Well, pdisk assigns map->physical_block to the value of map->logical_block if the latter is larger, but then there is a comment that physical_block must be equal to sbBlockSize.
 
Well again, I don't know where the context block size comes from in the 10.5 driver, but everything uses 64-bit offsets, and pdisk doesn't seem to get confused between having a 2K physical block size, and a 512-byte sector size.

Some older ATA drivers used UInt32 block addresses and filled the high part of the LBA with 0.
 
Well again, I don't know where the context block size comes from in the 10.5 driver, but everything uses 64-bit offsets, and pdisk doesn't seem to get confused between having a 2K physical block size, and a 512-byte sector size.
A 2K block is just 4 consecutive 512Byte sectors.

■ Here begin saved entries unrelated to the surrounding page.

(** The loop finds a power of two between 2 and 1024, and nothing else. *)
Lemma frequency_loop_spec freq :
  (∃ k, 1 ≤ k ≤ 10 ∧ freq = 2 ^ k ∧
     frequency_loop frequency_fuel MAX_FREQ freq MAX_FREQ_COUNT = 16 - k) ∨
  ((∀ k, 1 ≤ k ≤ 10 → freq ≠ 2 ^ k) ∧
     frequency_loop frequency_fuel MAX_FREQ freq MAX_FREQ_COUNT = -1).
Proof.
  destruct (decide (freq ∈ (λ k, 2 ^ k) <$> seqZ 1 10)) as [Hin|Hnin].
  - left. apply list_elem_of_fmap in Hin as (k&->&Hk%elem_of_seqZ). exists k.
    split; [lia|]. split; [done|].
    assert (∃ n, (n < 10)%nat ∧ k = Z.of_nat n + 1) as (n&Hn&->) by (exists (Z.to_nat (k - 1)); lia).
    do 10 (destruct n as [|n]; [reflexivity|]). lia.
  - right. assert (Hne : ∀ k, 1 ≤ k ≤ 10 → freq ≠ 2 ^ k).
    { intros k Hk ->. apply Hnin. apply list_elem_of_fmap_2, elem_of_seqZ. lia. }
    split; [done|].
    assert (∀ n fuel c, (n ≤ 10)%nat → frequency_loop fuel (2 ^ Z.of_nat n) freq c = -1) as Hgen;
      [|by apply (Hgen 10%nat)].
    induction n as [|n IH]; intros [|fuel] c Hn; cbn [frequency_loop]; [done..|].
    destruct (_ >=? 2); [|done].
    destruct (Z.eqb_spec freq (2 ^ Z.of_nat (S n))) as [E|_].
    { by apply Hne in E; [|lia]. }
    rewrite Nat2Z.inj_succ, Z.pow_succ_r, Z.mul_comm, Z.quot_mul by lia. apply IH. lia.
Qed.
(** Clearing 2000 cells from [video_mem]. *)
Lemma clear_cells_run s :
  screen_ok s →
  ∃ s', for_n (Z.to_nat (NUM_ROWS * NUM_COLS)) 0 clear_cell s = Some ((), s') ∧
    screen_frame s s' ∧ scr s' = scr s ∧ cpu s' = cpu s.
Proof.
  intros Hok. assert (wp (for_n (Z.to_nat (NUM_ROWS * NUM_COLS)) 0 clear_cell)
    (λ _ s', screen_frame s s' ∧ scr s' = scr s ∧ cpu s' = cpu s) s) as H.
  { apply (wp_for (λ _ s', screen_frame s s' ∧ scr s' = scr s ∧ cpu s' = cpu s)); [done|].
    intros i s1 Hi (Hf&Hs&Hc). change (Z.of_nat (Z.to_nat (NUM_ROWS * NUM_COLS))) with 2000 in Hi.
    assert (Hp : ∀ off, 0 ≤ off < 4000 → ∃ p, translate s1 (u32 (video_mem (scr s1) + off)) = Some p).
    { intros off Ho. pose proof (sok_video s Hok). rewrite Hs, u32_small by (cint; lia).
      destruct (sok_mapped s Hok (video_mem (scr s) + off)) as [p Hp]; [lia|].
      exists p. destruct Hf as (_&_&_&_&_&_&Htr). cbn. by rewrite Htr. }
    destruct (Hp (2 * i)) as [p0 Hp0]; [lia|]. destruct (Hp (2 * i + 1)) as [p1 Hp1]; [lia|].
    unfold wp, clear_cell. rewrite (bind_run _ _ _ _ _ (video_store_run _ _ _ _ Hp0)).
    erewrite video_store_run by exact Hp1. split; [|done].
    etrans; [exact Hf|]. by split_and!. }
  apply wp_run in H as ([]&s'&Hrun&?). by exists s'.
Qed.
(* ===== verification/Switch.v ===== *)
(** * Switch: terminal switching ([scheduler.c])

    Three terminals share the text screen.  The displayed one is drawn at the
    physical video page 0xB8000; the others in their own pages.  Switching
    copies the screen out to the page of the old terminal and the page of the
    new one to the screen, together with the keyboard line buffer. *)
From S2P Require Import Prelude LibMem KState Paging Screen.

Definition maxInputLength : Z := 127.

(** The fields [remap_video] and friends assign, in their order. *)
Definition remap_pte (phys old : Z) : Z :=
  set_user 1 (set_read_write 1 (set_present 1 (set_base_addr_pte (Z.shiftr phys 12) old))).
Definition video_index (addr : Z) : Z := Z.shiftr (Z.land addr 4190208) 12.  (* & 0x3FF000 *)

Definition map_pte (i phys : Z) : K () :=
  set_pte i (set_base_addr_pte (Z.shiftr phys 12));;
  set_pte i (set_present 1);;
  set_pte i (set_read_write 1);;
  set_pte i (set_user 1).

Definition remap_video (idx : Z) : K () :=
  t ← get_term idx;
  map_pte (video_index (vid_mem_addr t)) (vid_mem_addr t);;
  set_vmem 0 (set_base_addr_pte (Z.shiftr (vid_mem_addr t) 12));;
  set_vmem 0 (set_present 1);;
  set_vmem 0 (set_read_write 1);;
  set_vmem 0 (set_user 1);;
  flush_tlb.

(** [page_table_base_addr_entry] is the 10-bit field of a 4 MB page. *)
Definition scheduler_remap_video (idx : Z) : K () :=
  if (idx <? 0) || (idx >? 2) then skip
  else
    t ← the_terminal;
    let phys_vid_addr := if idx =? t then VIDEO_MEM else VIDEO_MEM + (1 + idx) * KB_4 in
    let vir_vid_addr := if idx =? t then VIDEO_MEM + (1 + idx) * KB_4 else phys_vid_addr in
    map_pte (video_index vir_vid_addr) phys_vid_addr;;
    set_vmem 0 (set_base_addr_entry (Z.shiftr phys_vid_addr 12));;
    set_vmem 0 (set_present 1);;
    set_vmem 0 (set_read_write 1);;
    set_vmem 0 (set_user 1);;
    flush_tlb.

(** [memcpy] between two arrays of the kernel, [n] bytes from their start. *)
Definition copy_array (n : Z) (dst src : list Z) : list Z :=
  take (Z.to_nat n) src ++ drop (Z.to_nat n) dst.

Definition terminal_save_state (idx : Z) : K () :=
  if idx >=? 3 then skip
  else
    ct ← the_terminal;
    set_term ct (λ t, t <| visible := 0 |>);;
    keys ← gets (λ s, keyBuffer (kbd s));
    set_term idx (λ t, t <| keyBuf := copy_array maxInputLength (keyBuf t) keys |>);;
    remap_video idx;;
    t ← get_term idx;
    memcpy (vid_mem_addr t) VIDEO_MEM (NUM_COLS * NUM_ROWS * 2).

Definition terminal_restore_state (idx : Z) : K () :=
  if idx >=? 3 then skip
  else
    set_scr (λ c, c <| curr_terminal := idx |>);;
    set_term idx (λ t, t <| visible := 1 |>);;
    t ← get_term idx;
    set_kbd (λ k, k <| keyBuffer := copy_array maxInputLength (keyBuffer k) (keyBuf t) |>);;
    remap_video idx;;
    memcpy VIDEO_MEM (vid_mem_addr t) (NUM_COLS * NUM_ROWS * 2).

Definition terminal_switch (idx : Z) : K Z :=
  ct ← the_terminal;
  if idx =? ct then mret 0
  else if idx >=? 3 then mret (-1)
  else
    terminal_save_state ct;;
    terminal_restore_state idx;;
    update_cursor;;
    t ← get_term idx;
    map_pte (video_index (vid_mem_addr t)) VIDEO_MEM;;
    set_vmem 0 (set_base_addr_pte (Z.shiftr VIDEO_MEM 12));;
    set_vmem 0 (set_read_write 1);;
    set_vmem 0 (set_user 1);;
    set_vmem 0 (set_present 1);;
    flush_tlb;;
    mret 0.

(** ** The abstract screens and line buffers of the three terminals *)

(** Where the screen of terminal [i] is in physical memory. *)
Definition screen_base (s : kstate) (i : Z) : Z :=
  if i =? curr_terminal (scr s) then VIDEO_MEM else page_of i.
Definition screen_view (s : kstate) (i off : Z) : Z := contents s (screen_base s i + off).
Definition line_view (s : kstate) (i : Z) : option (list Z) :=
  if i =? curr_terminal (scr s) then Some (keyBuffer (kbd s))
  else t ← aget (term_arr (scr s)) i; Some (keyBuf t).

(** The low 4 MB go through [page_table], whose video page is at its physical
    address. *)
Record low_table (s : kstate) : Prop := {
  lt_wf : paging_wf s;
  lt_enabled : paging_enabled s;
  lt_pde : ∃ pde, aget (page_dir (mem s)) 0 = Some pde ∧ present pde = 1 ∧ ps pde = 0 ∧
    base_addr_pte pde = page_table_addr (mem s) / 4096;
  lt_video : ∃ pte, aget (page_table (mem s)) 184 = Some pte ∧ present pte = 1 ∧ base_addr_pte pte = 184;
}.

Lemma low_translate s v pte :
  low_table s → 0 ≤ v < 4194304 → aget (page_table (mem s)) (v / 4096) = Some pte →
  present pte = 1 → translate s v = Some (base_addr_pte pte * 4096 + v mod 4096).
Proof.
  intros [Hwf Hen (pde&Hpde&H1&H2&H3) _] Hv Hpte Hp. cbn. rewrite translate_enabled by (done || lia).
  eapply (walk_table _ _ _ pde _ pte); try done.
  - by replace (v / 4194304) with 0 by (Z.div_mod_to_equations; lia).
  - unfold table_at. by rewrite H3, Z.eqb_refl.
  - by rewrite Z.mod_small by (Z.div_mod_to_equations; lia).
Qed.

Lemma video_translate s off :
  low_table s → 0 ≤ off < 4096 → translate s (VIDEO_MEM + off) = Some (VIDEO_MEM + off).
Proof.
  intros Hlt Ho. destruct (lt_video s Hlt) as (pte&Hpte&Hp&Hb). unfold VIDEO_MEM in *.
  rewrite (low_translate _ _ pte); try done; [|lia|].
  - rewrite Hb. f_equal. Z.div_mod_to_equations; lia.
  - by replace ((753664 + off) / 4096) with 184 by (Z.div_mod_to_equations; lia).
Qed.

Lemma video_index_page i : 0 ≤ i < 3 → video_index (page_of i) = 185 + i.
Proof. intros. assert (i = 0 ∨ i = 1 ∨ i = 2) as [-> | [-> | ->]] by lia; reflexivity. Qed.

Lemma remap_pte_fields phys old :
  present (remap_pte phys old) = 1 ∧ user (remap_pte phys old) = 1 ∧
  base_addr_pte (remap_pte phys old) = phys / 4096 mod 1048576.
Proof. unfold remap_pte. entry. split_and!; try done. by rewrite Z.shiftr_div_pow2. Qed.

(** Mapping the page of terminal [i]. *)
Definition page_mapped_to (i phys : Z) (s : kstate) : kstate :=
  with_page_table (<[Z.to_nat (185 + i) := remap_pte phys (default 0 (aget (page_table (mem s)) (185 + i)))]>
    (page_table (mem s))) s.
(** [case BACKSPACE] and [case ENTER] of the handler. *)
Definition backspace_key : K () :=
  i ← get_kbd keyBufferIndex;
  (if i >? 0 then
     c ← read_key i;
     (if c =? 10 then write_key i 0;; set_kbd (λ k, k <| keyBufferIndex := i - 1 |>) else skip);;
     backspace;;
     i ← get_kbd keyBufferIndex;
     write_key i 0;;
     set_kbd (λ k, k <| keyBufferIndex := i - 1 |>)
   else skip);;
  update_cursor.
Definition enter_key : K () :=
  enter_user;; vert_scroll_user;;
  i ← get_kbd keyBufferIndex;
  write_key i 10;;
  set_kbd (λ k, k <| keyBufferIndex := i + 1 |>);;
  update_cursor.

(** The terminal keys, with Alt held. *)
Definition function_key (idx : Z) : K () :=
  a ← get_kbd altPressed; if a =? 1 then terminal_switch idx;; skip else skip.

(** The [switch (input)] of [keyboard_inter_handler]. *)
Definition key_switch (input : Z) : K () :=
  if (input =? 42) || (input =? 54) then set_kbd (λ k, k <| mode ::= λ m, Z.lor m SHIFTVALUE |>)
  else if (input =? 170) || (input =? 182) then
    set_kbd (λ k, k <| mode ::= λ m, Z.land m (Z.lnot SHIFTVALUE) |>)
  else if input =? 58 then set_kbd (λ k, k <| mode ::= λ m, Z.lxor m 1 |>)
  else if input =? 29 then set_kbd (λ k, k <| ctrlPressed := 1 |>)
  else if input =? 157 then set_kbd (λ k, k <| ctrlPressed := 0 |>)
  else if input =? 56 then set_kbd (λ k, k <| altPressed := 1 |>)
  else if input =? 184 then set_kbd (λ k, k <| altPressed := 0 |>)
  else if input =? 59 then function_key 0
  else if input =? 60 then function_key 1
  else if input =? 61 then function_key 2
  else if input =? 14 then backspace_key
  else if input =? 28 then enter_key
  else skip.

They do that kind of stuff so that the heads of the hard drive move less, instead of running wild to find fragmented 512Byte sectors, you group them into 2K blocks so you can read them from one track to increased the throughput of the drive.

Some older ATA drivers used UInt32 block addresses and filled the high part of the LBA with 0.
That's what I called "Expand 28Bit LBA to 32Bit Integers" and "Not aware of 48Bit LBA". Some drivers for early G4 Macs should still do this in Leopard.
 
Many machines prior to June 2002 don't support 48-bit LBA in the firmware, and they can boot from a disk greater than 128 GiB, just don't straddle this border with a partition. When the OS loads, you can access the partitions beyond this limit with the Intech driver.

This machines and newer machines where the fimware might be limited to 32-bit, only need to be able to properly use the 2K-formatted disks upto their own limit, not access the whole disk, for the boot partition.
 
Anybody tried the drive?

Hello. Has anybody tried it with the MBP? Is it working fine under Mac OS, Bootcamp and Fusion?
 
It doesn't fit in there, because it's 3.5". But if you want to use it as an external hard drive or even boot via FireWire, it works fine on your MBP. For Bootcamp with Windows however they work only on Windows7/Vista 64Bit if you want to install it on this drive (On Windows XP x64 it's data disk only, so you'd need to install that on the internal disk anyways).
The whole blathering we did here is only applying to G3,G4,G5 Macs, Intel Macs are fine.

Compiz Fusion or VMWare Fusion work too, however for IBRIX Fusion, a massively parallel file system from HP for computer clusters, there is no informations available.
 
Availability

Is the drive available for sale now? I asked Seagate and the agent wrote "I guess so."
 
OP. Thank you for this write up. I hope that these drives are cheaper then what you say! I might refrain from purchasing some more drives until these come out to drive prices down even more (mwahah).

Also, currently do you know the maximum size the technology will allow the hdds to be? Like CPU transistors, we can't just keep making everything smaller and smaller, so what limitations are we looking at?

Is the drive available for sale now? I asked Seagate and the agent wrote "I guess so."

If you read the first few posts you would see it would be available later this year.
 
If you read the first few posts you would see it would be available later this year.

I keep getting inconsistent info. From newegg, the ETA is 08/10/2010. Does that mean I can get it on August 10 or October 8?